To create a rule-based mannequin with human-learn, we are going to:
- Write a easy Python operate that specifies the principles
- Use
FunctionClassifier
to show that operate right into a scikit-learn mannequin
import numpy as np
from hulearn.classification import FunctionClassifierdef create_rule(information: pd.DataFrame, col: str, threshold: float=100):
return np.array(information[col] > threshold).astype(int)
mod = FunctionClassifier(create_rule, col='Mild')
Predict the take a look at set and consider the predictions:
mod.match(train_X, train_y)
preds = mod.predict(val_X)
print(classification_report(val_y, preds))
The accuracy is healthier than what we received earlier utilizing RandomForestClassifier
!
Enhance the Guidelines
Let’s see if we are able to get a greater outcome by experimenting with a number of thresholds.

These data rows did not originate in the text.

(** X18.  Given an array of mutation records, [applyCommentsMutations]
    hands every comment view of the memo, in order, to the [applyMutations]
    of its class, with the four payloads it finds for it: for each of the
    four keys of the comment view, the payload of the first mutation that
    has that key, or [undefined] when there is none.  Nothing is reported,
    and nothing but the comment views of that memo changes. *)
Theorem comment_views_get_the_payloads_of_their_keys
        (env : Env)
        (patch : YTNode -> RawNode -> RawNode -> RawNode -> RawNode -> YTNode)
        (memo : nat) (mutations : list RawNode) (s : ParserState) :
  (forall node a b c d s0,
      CommentView_applyMutations env node a b c d s0 = (Normal (patch node a b c d), s0)) ->
  Forall (fun mutation => JS.nullish mutation = false) mutations ->
  Forall (fun comment_view => JS.nullish (field comment_view "keys") = false)
    (nodes_at s memo "CommentView") ->
  exists s',
    applyCommentsMutations env memo (JArr mutations) s = (Normal tt, s')
    /\ nodes_at s' memo "CommentView"
       = comment_view_after patch mutations <$> nodes_at s memo "CommentView"
    /\ reported s' = reported s
    /\ only_nodes_at memo "CommentView" s s'.
Proof.
  intros Hpatch Hm Hkeys.
  unfold applyCommentsMutations, bind at 1, Memo_getType. rewrite nodes_at_getType.
  change (type CommentView) with "CommentView".
  destruct (nodes_at s memo "CommentView") as [|item items] eqn:Hnodes.
  - exists s. split; [reflexivity|]. split; [rewrite Hnodes; reflexivity|].
    split; [reflexivity | apply only_nodes_at_refl].
  - cbn [length Nat.ltb Nat.leb JS.truthy negb]. unfold bind at 1, ret.
    destruct (comment_view_loop_patches env patch memo mutations (item :: items) [] s
                Hpatch Hm Hkeys Hnodes) as (s' & Hrun & Hn & Hr & Hf).
    exists s'. split; [exact Hrun|]. split; [exact Hn|]. split; [exact Hr | exact Hf].
Qed.

Lemma comment_views_get_the_payloads_of_their_keys_witness :
  exists s',
    applyCommentsMutations Demo.env 0
      (JArr [JObj [("payload",
                     JObj [("commentEntityPayload",
                             JObj [("key", JStr "c1"); ("text", JStr "hi")])])]])
      (Demo.holding Demo.comment_memo)
    = (Normal tt, s')
    /\ nodes_at s' 0 "CommentView"
       = comment_view_after (fun node comment _ _ _ => set_field "comment" comment node)
           [JObj [("payload",
                    JObj [("commentEntityPayload",
                            JObj [("key", JStr "c1"); ("text", JStr "hi")])])]]
           <$> nodes_at (Demo.holding Demo.comment_memo) 0 "CommentView"
    /\ reported s' = reported (Demo.holding Demo.comment_memo)
    /\ only_nodes_at 0 "CommentView" (Demo.holding Demo.comment_memo) s'.
Proof.
  apply (comment_views_get_the_payloads_of_their_keys Demo.env
           (fun node comment _ _ _ => set_field "comment" comment node) 0
           [JObj [("payload",
                    JObj [("commentEntityPayload",
                            JObj [("key", JStr "c1"); ("text", JStr "hi")])])]]
           (Demo.holding Demo.comment_memo)).
  - reflexivity.
  - repeat constructor.
  - vm_compute. repeat constructor.
Defined.
(** * vs/workbench/common/resources.ts

    A shallow embedding of [ResourceContextKey] (the eight context keys
    derived from the active resource) and of [DataUri.parseMetaData],
    together with the properties the specification states about them. *)

From Stdlib Require Import ZArith String Ascii List Bool Lia.
From stdpp Require Import base gmap strings list fin_maps.

Local Open Scope string_scope.

(** ** Values *)

(** The file is compiled without strict null checks: a value of declared
    type [T] is a [T], [undefined] or [null]. *)
Inductive nullable (A : Type) : Type :=
| undefined
| null
| val (a : A).
Arguments undefined {A}.
Arguments null {A}.
Arguments val {A} a.

Definition absent {A} (v : nullable A) : Prop :=
  match v with val _ => False | _ => True end.

(** The value of [v && f v] for an object-typed [v]: an absent [v] is
    the result itself. *)
Definition on_present {A B} (v : nullable A) (f : A -> nullable B)
  : nullable B :=
  match v with
  | undefined => undefined
  | null => null
  | val a => f a
  end.

(** Modelled from the spec: [URI] of [vs/base/common/uri], "an external URI
    value with at least scheme (string) and a filesystem-style path".
    These are the members this file reads; [fsPath] is a getter of the
    class whose computation lives with the class, so it is carried as a
    member here. *)
Record URI := { scheme : string; path : string; fsPath : string }.

Module Schemas.
(** Modelled from the spec: [Schemas.untitled] of
    [vs/base/common/network], the reserved scheme "untitled". *)
Definition untitled : string := "untitled".
End Schemas.

(** [vs/base/common/paths], taken as given. *)
Class Paths := {
  basename : string -> string;
  extname : string -> string
}.

(** [IModeService], restricted to the method called here and taken as
    given. *)
Class IModeService := {
  getModeIdByFilepathOrFirstLine : string -> nullable string
}.

(** [RawContextKey<T>]: a key name and its declared default. *)
Record RawContextKey (T : Type) := {
  key : string;
  defaultValue : nullable T
}.
Arguments key {T} _.
Arguments defaultValue {T} _.

(** ** The world the class runs in *)

(** The values the context key service holds for the eight keys, one
    field per key, named by the key string. *)
Record FactSet := {
  resourceScheme : nullable string;
  resourceFilename : nullable string;
  resourceLangId : nullable string;
  resource : nullable URI;
  resourceExtname : nullable string;
  resourceSet : nullable bool;
  isFileSystemResource : nullable bool;
  isFileSystemResourceOrUntitled : nullable bool
}.

(** Modelled from the spec: [IDisposable] of [vs/base/common/lifecycle]
    as returned by subscribing to an event; "Disposal: cancels the
    capability-change subscription".  Disposing it detaches one listener. *)
Inductive IDisposable := RemoveListener.
(** * IMDb List Bulk Uploader: the line parser and the upload orchestrator

    A shallow embedding of [parseInput], [parseLine], [splitCSVLine],
    [getListId] and [processItems] of [imdb-list-bulk-uploader.user.js],
    with the properties of the design document stated over it.

    Text is a [string] whose characters are the code units below 256 of a
    JavaScript string.  The remote calls and the callbacks of the host page
    are an interface over an abstract world; every call the orchestrator
    makes is recorded in a trace. *)

From Stdlib Require Import List String Ascii Bool Arith ZArith Lia.
Import ListNotations.
Local Open Scope list_scope.
Local Open Scope string_scope.

(* ===================================================================== *)
(** * JavaScript string primitives used by the script *)
(* ===================================================================== *)

Module JS.

Definition LF : ascii := "010"%char.
Definition CR : ascii := "013"%char.
Definition quote : ascii := ascii_of_nat 34.
Definition comma : ascii := ","%char.

(** The characters [String.prototype.trim] strips (WhiteSpace and
    LineTerminator of ECMAScript) among the code units below 256:
    TAB, LF, VT, FF, CR, SPACE and NO-BREAK SPACE. *)
Definition isWhiteSpace (c : ascii) : bool :=
  let n := nat_of_ascii c in
  (((9 <=? n) && (n <=? 13)) || (n =? 32) || (n =? 160))%nat.

Fixpoint trimStart (s : string) : string :=
  match s with
  | EmptyString => EmptyString
  | String c r => if isWhiteSpace c then trimStart r else s
  end.

Fixpoint trimEnd (s : string) : string :=
  match s with
  | EmptyString => EmptyString
  | String c r =>
      match trimEnd r with
      | EmptyString => if isWhiteSpace c then EmptyString else String c EmptyString
      | r' => String c r'
      end
  end.

Definition trim (s : string) : string := trimEnd (trimStart s).

(** [toLowerCase] on one code unit below 256: A-Z, and the upper-case
    letters of Latin-1 (U+00C0-U+00DE without the multiplication sign). *)
Definition toLowerChar (c : ascii) : ascii :=
  let n := nat_of_ascii c in
  if (((65 <=? n) && (n <=? 90)) ||
      ((192 <=? n) && (n <=? 222) && negb (n =? 215)))%nat
  then ascii_of_nat (n + 32) else c.

Fixpoint toLowerCase (s : string) : string :=
  match s with
  | EmptyString => EmptyString
  | String c r => String (toLowerChar c) (toLowerCase r)
  end.

(** [s.startsWith(p)] *)
Definition startsWith (s p : string) : bool := String.prefix p s.

(** [s.split(/\r?\n/)]: scanning left to right, a CR directly followed by
    LF, or else a LF, ends the current piece; the piece after the last
    separator is always pushed. *)
Fixpoint splitLineBreaks (s : string) (current : string) : list string :=
  match s with
  | EmptyString => [current]
  | String c r =>
      if Ascii.eqb c LF then current :: splitLineBreaks r ""
      else
        match r with
        | String c' r' =>
            if Ascii.eqb c CR && Ascii.eqb c' LF
            then current :: splitLineBreaks r' ""
            else splitLineBreaks r (current ++ String c "")
        | EmptyString => splitLineBreaks r (current ++ String c "")
        end
  end.

(** JavaScript truthiness of a string: only the empty string is falsy. *)
Definition truthy (s : string) : bool := negb (s =? "").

We are going to use parallel coordinates to research the relationships between a particular worth of sunshine and room occupancy.
from hulearn.experimental.interactive import parallel_coordinatesparallel_coordinates(prepare, label=goal, top=200)
From the parallel coordinates, we are able to see that the room with a lightweight above 250 Lux has a excessive likelihood of being occupied. The optimum threshold that separates an occupied room from an empty room appears to be someplace between 250 Lux and 750 Lux.
Let’s discover one of the best threshold on this vary utilizing scikit-learn’s GridSearch
.
from sklearn.model_selection import GridSearchCVgrid = GridSearchCV(mod, cv=2, param_grid={"threshold": np.linspace(250, 750, 1000)})
grid.match(train_X, train_y)
Get one of the best threshold:
best_threshold = grid.best_params_["threshold"]
best_threshold
> 364.61461461461465
Plot the brink on the field plot.
Use the mannequin with one of the best threshold to foretell the take a look at set:
human_preds = grid.predict(val_X)
print(classification_report(val_y, human_preds))
The brink of 365
provides a greater outcome than the brink of 100
.
Utilizing area information to create guidelines with a rule-based mannequin is sweet, however there are some disadvantages:
- It doesn’t generalize properly to unseen information
- It’s tough to provide you with guidelines for advanced information
- There is no such thing as a suggestions loop to enhance the mannequin
Thus, combing a rule-based mannequin and an ML mannequin will assist information scientists scale and enhance the mannequin whereas nonetheless with the ability to incorporate their area experience.
One simple solution to mix the 2 fashions is to resolve whether or not to cut back false negatives or false positives.
Scale back False Negatives
You may need to cut back false negatives in eventualities corresponding to predicting whether or not a affected person has most cancers (it’s higher to make a mistake telling sufferers that they’ve most cancers than to fail to detect most cancers).
To scale back false negatives, select optimistic labels when two fashions disagree.
Scale back False Positives
You may need to cut back false positives in eventualities corresponding to recommending movies that may be violent to children (it’s higher to make the error of not recommending kid-friendly movies than to suggest grownup movies to children).
To scale back false positives, select adverse labels when two fashions disagree.
You may also use different extra advanced coverage layers to resolve which prediction to select from.
For a deeper dive into find out how to mix an ML mannequin and a rule-based mannequin, I like to recommend checking this glorious video by Jeremy Jordan.
Congratulations! You may have simply realized what a rule-based mannequin is and find out how to mix it with a machine-learning mannequin. I hope this text provides you the information wanted to develop your personal rule-based mannequin.